Main | Tuesday, February 07, 2012

MN Group Dodges Campaign Laws

The anti-gay Minnesota For Marriage appears to have dodged state campaign finance laws in accepting shielded donations from NOM and the Catholic Church.

Rosie Gray reports at Buzzfeed:
Minnesota for Marriage Chairman John Helmberger sent a series of emails soliciting contributions not to its own political action committee – which must disclose its donors – but to a non-profit group that backs it, and which he also heads, the Minnesota Family Council. The maneuver, described in campaign finance circles as a “Russian doll” arrangement, appears to run afoul of Minnesota’s unusually tight campaign finance laws, a top state official suggested in an interview. [snip]

Minnesota campaign finance law appears to forbid just this kind of indirect fundraising.
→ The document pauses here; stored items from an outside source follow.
Lemma eight_uint l rest : bytes l -> length l = 8%nat -> eight_bytes (l ++ rest) = be_val l.
Proof.
  intros Hl H8. assert (length (take 4 l) = 4%nat /\ length (drop 4 l) = 4%nat) as [Ha Hb] by (rewrite length_take, length_drop; lia).
  assert (bytes (take 4 l) /\ bytes (drop 4 l)) as [Hla Hlb] by (split; [by apply Forall_take|by apply Forall_drop]).
  rewrite <- (take_drop 4 l). generalize dependent (drop 4 l). generalize dependent (take 4 l). intros a Ha Hla b Hb Hlb.
  unfold eight_bytes. rewrite <- !app_assoc.
  rewrite (drop_app_length' a) by done. destruct (four_uint a (b ++ rest) Hla Ha) as [-> Ra]. destruct (four_uint b rest Hlb Hb) as [-> Rb].
  rewrite (uwrap_small 64) by (rewrite Z.shiftl_mul_pow2 by lia; small).
  rewrite shl_lor by done. pows. unfold be_val at 3. rewrite foldl_app. fold (be_val a).
  destruct b as [|b0 [|b1 [|b2 [|b3 [|]]]]]; try done. unfold be_val. cbn [foldl]. lia.
Qed.

(** * Values *)

(** The SQL value of a cell. *)
Inductive value := VNull | VInt (i : Z) | VReal (bits : Z) | VText (z : list Z) | VBlob (z : list Z).

(** The bytes of a text or blob, with the zeros of its tail. *)
Definition content (m : Mem) : list Z := c_z m ++ (if has MEM_Zero m then replicate (Z.to_nat (c_u m)) 0 else []).

Definition value_of (m : Mem) : value :=
  if has MEM_Null m then VNull
  else if has MEM_Int m then VInt (c_u m)
  else if has MEM_Real m then VReal (c_r m)
  else if has MEM_Str m then VText (content m) else VBlob (content m).

(** The cells the virtual machine keeps: a real is never NaN, only a blob has a tail of zeros, and no value is longer than SQLITE_MAX_LENGTH. *)
Record cell_ok (m : Mem) : Prop := {
  ok_int : is_i 64 (c_u m);
  ok_real : is_u 64 (c_r m);
  ok_nan : has MEM_Real m = true -> sqlite3IsNaN (c_r m) = false;
  ok_bytes : bytes (c_z m);
  ok_zero : has MEM_Zero m = true -> 0 <= c_u m /\ has MEM_Null m = false /\ has MEM_Int m = false /\ has MEM_Real m = false /\ has MEM_Str m = false;
  ok_length : Z.of_nat (length (content m)) <= SQLITE_MAX_LENGTH
}.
Disclosures that must be reported include money “given in response to a solicitation,” like the one above. According to the Minnesota Campaign Finance Board: “Money given in response to a solicitation that requests money for the express purpose of supporting the association's campaign to promote or defeat the ballot question is a contribution. An express request is a request that asks for money and states that the money is sought to support the ballot question campaign.”
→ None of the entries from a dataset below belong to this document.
Definition vdbeCompareMemString (mem : bool) (pMem1 pMem2 : Mem) (pColl : CollSeq) : Z :=
  if c_enc pMem1 =? coll_enc pColl then xCmp pColl (c_z pMem1) (c_z pMem2)
  else xCmp pColl (text_in mem (coll_enc pColl) pMem1) (text_in mem (coll_enc pColl) pMem2).

(** [if( r1<r2 ) return -1; if( r1>r2 ) return 1; return 0;] *)
Definition compare_double (x y : spec_float) : Z := if SFltb x y then -1 else if SFltb y x then 1 else 0.
Definition compare_int (x y : Z) : Z := if x <? y then -1 else if y <? x then 1 else 0.

Definition compare_bytes (a b : list Z) : Z :=
  let rc := memcmp (Nat.min (length a) (length b)) a b in
  if rc =? 0 then Z.of_nat (length a) - Z.of_nat (length b) else rc.

Definition sqlite3MemCompare (mem : bool) (pMem1 pMem2 : Mem) (pColl : option CollSeq) : Z :=
  let f1 := c_flags pMem1 in
  let f2 := c_flags pMem2 in
  let combined_flags := f1 .| f2 in
  if negb (combined_flags .& MEM_Null =? 0) then (f2 .& MEM_Null) - (f1 .& MEM_Null)
  else if negb (combined_flags .& (MEM_Int .| MEM_Real) =? 0) then
    if negb (f1 .& f2 .& MEM_Int =? 0) then compare_int (c_u pMem1) (c_u pMem2)
    else if negb (f1 .& MEM_Real =? 0) || negb (f1 .& MEM_Int =? 0) then
      let x := if negb (f1 .& MEM_Real =? 0) then double_of_bits (c_r pMem1) else double_of_int (c_u pMem1) in
      if negb (f2 .& MEM_Real =? 0) || negb (f2 .& MEM_Int =? 0) then
        let y := if negb (f2 .& MEM_Real =? 0) then double_of_bits (c_r pMem2) else double_of_int (c_u pMem2) in
        compare_double x y
      else -1
    else 1
  else if negb (combined_flags .& MEM_Str =? 0) then
    if f1 .& MEM_Str =? 0 then 1
    else if f2 .& MEM_Str =? 0 then -1
    else match pColl with
      | Some pColl => vdbeCompareMemString mem pMem1 pMem2 pColl
      | None => compare_bytes (c_z pMem1) (c_z pMem2)
      end
  else compare_bytes (c_z pMem1) (c_z pMem2).

(** ** The general comparison *)
Section compare.
Context (nKey1 : Z) (aKey1 : list Z) (pPKey2 : UnpackedRecord).
Let ki : KeyInfo := pKeyInfo pPKey2.

Definition coll (i : nat) : option CollSeq := nth i (aColl ki) None.
Definition desc (i : nat) : bool := nth i (aSortOrder ki) false.

(** The local variable [mem1] before it is set. *)
Definition mem1_init : Mem := {| c_flags := 0; c_u := 0; c_r := 0; c_z := []; c_enc := k_enc ki |}.

(** One field: [rc] and the serial type that was read. *)
Definition compare_field (i : nat) (d1 idx1 : Z) (pRhs : Mem) : Z * Z :=
  let data := drop (Z.to_nat d1) aKey1 in
  if has MEM_Int pRhs then
    let serial_type := rd aKey1 idx1 in
    if 12 <=? serial_type then (1, serial_type)
    else if serial_type =? 0 then (-1, serial_type)
    else if serial_type =? 7 then
      let mem1 := (sqlite3VdbeSerialGet data serial_type mem1_init).2 in
      (compare_double (double_of_bits (c_r mem1)) (double_of_int (c_u pRhs)), serial_type)
    else (compare_int (vdbeRecordDecodeInt serial_type data) (c_u pRhs), serial_type)
  else if has MEM_Real pRhs then
    let serial_type := rd aKey1 idx1 in
    if 12 <=? serial_type then (1, serial_type)
    else if serial_type =? 0 then (-1, serial_type)
    else
      let mem1 := (sqlite3VdbeSerialGet data serial_type mem1_init).2 in
      let lhs := if serial_type =? 7 then double_of_bits (c_r mem1) else double_of_int (c_u mem1) in
      (compare_double lhs (double_of_bits (c_r pRhs)), serial_type)
  else if has MEM_Str pRhs then
    let serial_type := (getVarint32 (drop (Z.to_nat idx1) aKey1)).2 in
    if serial_type <? 12 then (-1, serial_type)
    else if serial_type .& 0x01 =? 0 then (1, serial_type)
    else
      let n := (serial_type - 12) / 2 in
      if nKey1 <? u32 (d1 + n) then (1, serial_type)
      else
        match coll i with
        | Some pColl =>
            (vdbeCompareMemString (alloc ki)
               {| c_flags := MEM_Str; c_u := c_u mem1_init; c_r := c_r mem1_init; c_z := take (Z.to_nat n) data; c_enc := k_enc ki |} pRhs pColl, serial_type)
        | None =>
            let rc := memcmp (Nat.min (Z.to_nat n) (length (c_z pRhs))) data (c_z pRhs) in
            ((if rc =? 0 then n - c_n pRhs else rc), serial_type)
        end
  else if has MEM_Blob pRhs then
    let serial_type := (getVarint32 (drop (Z.to_nat idx1) aKey1)).2 in
    if (serial_type <? 12) || negb (serial_type .& 0x01 =? 0) then (-1, serial_type)
    else
      let nStr := (serial_type - 12) / 2 in
      if nKey1 <? u32 (d1 + nStr) then (1, serial_type)
      else
        let rc := memcmp (Nat.min (Z.to_nat nStr) (length (c_z pRhs))) data (c_z pRhs) in
        ((if rc =? 0 then nStr - c_n pRhs else rc), serial_type)
  else
    let serial_type := rd aKey1 idx1 in
    ((if negb (serial_type =? 0) then 1 else 0), serial_type).

(** The do-while loop over the fields of the right side from number [i] on. *)
Fixpoint record_loop (rhs : list Mem) (i : nat) (szHdr1 d1 idx1 : Z) : Z :=
  match rhs with
  | [] => default_rc pPKey2
  | pRhs :: rhs =>
      let '(rc, serial_type) := compare_field i d1 idx1 pRhs in
      if negb (rc =? 0) then if desc i then i32 (- rc) else rc
      else
        let d1 := u32 (d1 + sqlite3VdbeSerialTypeLen serial_type) in
        let idx1 := u32 (idx1 + sqlite3VarintLen serial_type) in
        match rhs with
        | [] => default_rc pPKey2
        | _ :: _ => if (idx1 <? szHdr1) && (d1 <=? nKey1) then record_loop rhs (S i) szHdr1 d1 idx1 else default_rc pPKey2
        end
  end.

Definition sqlite3VdbeRecordCompare (bSkip : bool) : Z :=
  if bSkip then
    let '(k, s1) := getVarint32 (drop 1 aKey1) in
    let szHdr1 := rd aKey1 0 in
    record_loop (tl (aMem pPKey2)) 1 szHdr1 (u32 (szHdr1 + sqlite3VdbeSerialTypeLen s1)) (1 + k)
  else
    let '(idx1, szHdr1) := getVarint32 aKey1 in
    record_loop (aMem pPKey2) 0 szHdr1 szHdr1 idx1.

(** [vdbeRecordCompareDebug], the reference the assertions of the code compare with. *)
Fixpoint debug_loop (rhs : list Mem) (i : nat) (szHdr1 d1 idx1 : Z) : Z :=
  match rhs with
  | [] => default_rc pPKey2
  | pRhs :: rhs =>
      let '(k, serial_type1) := getVarint32 (drop (Z.to_nat idx1) aKey1) in
      let idx1 := u32 (idx1 + k) in
      if (nKey1 <? u32 (d1 + serial_type1 + 2)) && (nKey1 <? u32 (d1 + sqlite3VdbeSerialTypeLen serial_type1)) then default_rc pPKey2
      else
        let '(len, mem1) := sqlite3VdbeSerialGet (drop (Z.to_nat d1) aKey1) serial_type1 mem1_init in
        let d1 := u32 (d1 + len) in
        let rc := sqlite3MemCompare (alloc ki) mem1 pRhs (coll i) in
        if negb (rc =? 0) then if desc i then i32 (- rc) else rc
        else
          match rhs with
          | [] => default_rc pPKey2
          | _ :: _ => if idx1 <? szHdr1 then debug_loop rhs (S i) szHdr1 d1 idx1 else default_rc pPKey2
          end
  end.

Definition vdbeRecordCompareDebug : Z :=
  let '(idx1, szHdr1) := getVarint32 aKey1 in
  debug_loop (aMem pPKey2) 0 szHdr1 szHdr1 idx1.

(** ** The fast paths *)

Definition rhs0 : Mem := nth 0 (aMem pPKey2) mem1_init.
Definition nField : Z := Z.of_nat (length (aMem pPKey2)).

Definition vdbeRecordCompareInt : Z :=
  let aKey := drop (Z.to_nat (rd aKey1 0 .& 0x3F)) aKey1 in
  let serial_type := rd aKey1 1 in
  let v := c_u rhs0 in
  let finish (lhs : Z) :=
    if lhs <? v then r1 pPKey2
    else if v <? lhs then r2 pPKey2
    else if 1 <? nField then sqlite3VdbeRecordCompare true
    else default_rc pPKey2 in
  match serial_type with
  | 1 => finish (ONE_BYTE_INT aKey)
  | 2 => finish (TWO_BYTE_INT aKey)
  | 3 => finish (THREE_BYTE_INT aKey)
  | 4 => finish (i32 (FOUR_BYTE_UINT aKey))
  | 5 => finish (FOUR_BYTE_UINT (drop 2 aKey) + (1 << 32) * TWO_BYTE_INT aKey)
  | 6 => finish (i64 (eight_bytes aKey))
  | 8 => finish 0
  | 9 => finish 1
  | _ => sqlite3VdbeRecordCompare false
  end.

Definition vdbeRecordCompareString : Z :=
  let serial_type := i32 (getVarint32 (drop 1 aKey1)).2 in
  if serial_type <? 12 then r1 pPKey2
  else if serial_type .& 0x01 =? 0 then r2 pPKey2
  else
    let szHdr := rd aKey1 0 in
    let nStr := (serial_type - 12) / 2 in
    if nKey1 <? szHdr + nStr then 0
    else
      let res := memcmp (Nat.min (length (c_z rhs0)) (Z.to_nat nStr)) (drop (Z.to_nat szHdr) aKey1) (c_z rhs0) in
      if res =? 0 then
        let res := nStr - c_n rhs0 in
        if res =? 0 then if 1 <? nField then sqlite3VdbeRecordCompare true else default_rc pPKey2
        else if 0 <? res then r2 pPKey2 else r1 pPKey2
      else if 0 <? res then r2 pPKey2 else r1 pPKey2.
End compare.

(** The function [sqlite3VdbeFindCompare] returns. *)
Inductive RecordCompare := CompareGeneral | CompareInt | CompareString.

Definition set_r (a b : Z) (p : UnpackedRecord) : UnpackedRecord :=
  {| pKeyInfo := pKeyInfo p; default_rc := default_rc p; aMem := aMem p; r1 := a; r2 := b |}.

Definition sqlite3VdbeFindCompare (p : UnpackedRecord) : RecordCompare * UnpackedRecord :=
  if k_nField (pKeyInfo p) + k_nXField (pKeyInfo p) <=? 13 then
    let flags := c_flags (rhs0 p) in
    let p := if desc p 0 then set_r 1 (-1) p else set_r (-1) 1 p in
    if negb (flags .& MEM_Int =? 0) then (CompareInt, p)
    else if (flags .& (MEM_Real .| MEM_Null .| MEM_Blob) =? 0) && match coll p 0 with None => true | Some _ => false end then (CompareString, p)
    else (CompareGeneral, p)
  else (CompareGeneral, p).

(** A call through the returned pointer. *)
Definition call_compare (f : RecordCompare) (nKey1 : Z) (aKey1 : list Z) (p : UnpackedRecord) : Z :=
  match f with
  | CompareGeneral => sqlite3VdbeRecordCompare nKey1 aKey1 p false
  | CompareInt => vdbeRecordCompareInt nKey1 aKey1 p
  | CompareString => vdbeRecordCompareString nKey1 aKey1 p
  end.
Minnesota campaign finance board chairman Gary Goldsmith told BuzzFeed that “If they specifically solicited money for the ballot measure and didn’t disclose that, it would be against the rules.”
As we well know, NOM always thumbs its nose at court rulings about financial wrongdoings and just files appeal after appeal, knowing that the clock will run out on the election in question before they are ever forced to comply. We'll see if Minnesota's "unusually tight" rules prove to be an exception. For once.